(** The [while(1)] loop of a character class, [sc] being [string[0]]: the position it
    breaks at and [match]. *)
Fixpoint class_loop (fuel : nat) (nocase : bool) (pat : list Z) (sc p pl : Z) (m : bool)
    : option (Z * Z * bool) :=
  match fuel with
  | O => None
  | S fuel =>
      c0 ← peek pat p;
      if (c0 =? 92) && (2 <=? pl) then
        c1 ← peek pat (p + 1);
        class_loop fuel nocase pat sc (p + 2) (pl - 2) (m || (schar c1 =? schar sc))
      else if c0 =? 93 then Some (p, pl, m)
      else if pl =? 0 then Some (p - 1, pl + 1, m)
      else
        c1 ← peek pat (p + 1);
        if (c1 =? 45) && (3 <=? pl) then
          c2 ← peek pat (p + 2);
          class_loop fuel nocase pat sc (p + 3) (pl - 3) (m || range_match nocase c0 c2 sc)
        else class_loop fuel nocase pat sc (p + 1) (pl - 1) (m || char_eq nocase c0 sc)
  end.

(** [stringmatchlen] from the pattern position [p], with [pl] bytes of the pattern left,
    on the rest [s] of the string. *)
Fixpoint stringmatchlen_rec (fuel : nat) (nocase : bool) (pat : list Z) (p pl : Z) (s : list Z)
    : option bool :=
  match fuel with
  | O => None
  | S fuel =>
      (* after the switch: [pattern++; patternLen--; if (stringLen == 0) ...] *)
      let continue (p pl : Z) (s : list Z) : option bool :=
        let p := p + 1 in
        let pl := pl - 1 in
        match s with
        | [] =>
            '(_, pl) ← skip_stars (S (length pat)) pat 0 p pl;
            Some (pl =? 0)
        | _ :: _ => stringmatchlen_rec fuel nocase pat p pl s
        end in
      match s with
      | [] => Some (pl =? 0)
      | sc :: s' =>
          if pl =? 0 then Some false
          else
            c0 ← peek pat p;
            if c0 =? 42 then
              '(p, pl) ← skip_stars (S (length pat)) pat 1 p pl;
              if pl =? 1 then Some true
              else
                (fix star (s : list Z) : option bool :=
                   match s with
                   | [] => Some false
                   | _ :: s' =>
                       r ← stringmatchlen_rec fuel nocase pat (p + 1) (pl - 1) s;
                       if (r : bool) then Some true else star s'
                   end) s
            else if c0 =? 63 then continue p pl s'
            else if c0 =? 91 then
              let p := p + 1 in
              let pl := pl - 1 in
              c1 ← peek pat p;
              let not := c1 =? 94 in
              let '(p, pl) := if not then (p + 1, pl - 1) else (p, pl) in
              '(p, pl, m) ← class_loop (S (length pat)) nocase pat sc p pl false;
              let m := if not then negb m else m in
              if negb m then Some false else continue p pl s'
            else
              let '(p, pl) := if (c0 =? 92) && (2 <=? pl) then (p + 1, pl - 1) else (p, pl) in
              c0 ← peek pat p;
              if negb (char_eq nocase c0 sc) then Some false else continue p pl s'
      end
  end.

(** [stringmatchlen(pattern, patternLen, string, stringLen, nocase)]: every recursive call
    and iteration consumes a byte of the pattern. *)
Definition stringmatchlen (pat : list Z) (patternLen : Z) (s : list Z) (nocase : bool) : option bool :=
  stringmatchlen_rec (S (Z.to_nat patternLen)) nocase pat 0 patternLen s.

(** ** The patterns and their meaning *)

(** An escaped character of a class is compared with its case. *)
Inductive citem := CEsc (c : Z) | CChar (c : Z) | CRange (a b : Z).

Inductive token := TStar | TAny | TClass (not : bool) (items : list citem) | TChar (c : Z).

Definition citem_match (nocase : bool) (sc : Z) (i : citem) : bool :=
  match i with
  | CEsc c => schar c =? schar sc
  | CChar c => char_eq nocase c sc
  | CRange a b => range_match nocase a b sc
  end.

Definition token_match (nocase : bool) (t : token) (sc : Z) : bool :=
  match t with
  | TStar => false
  | TAny => true
  | TClass not items => xorb not (existsb (citem_match nocase sc) items)
  | TChar c => char_eq nocase c sc
  end.

(** A star stands for any sequence, the other tokens for one character. *)
Fixpoint glob (nocase : bool) (ts : list token) (s : list Z) : bool :=
  match ts with
  | [] => match s with [] => true | _ => false end
  | TStar :: ts =>
      (fix star (s : list Z) : bool :=
         glob nocase ts s || match s with [] => false | _ :: s' => star s' end) s
  | t :: ts =>
      match s with
      | [] => false
      | c :: s' => token_match nocase t c && glob nocase ts s'
      end
  end.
■ ■ ■ ■ ■ ■ ■
Task to carry out: Copy every line of the data that holds the string "true".

Response to the task:
              if pl =? 1 then Some true
                       if (r : bool) then Some true else star s'
  | TAny => true
  | [] => match s with [] => true | _ => false end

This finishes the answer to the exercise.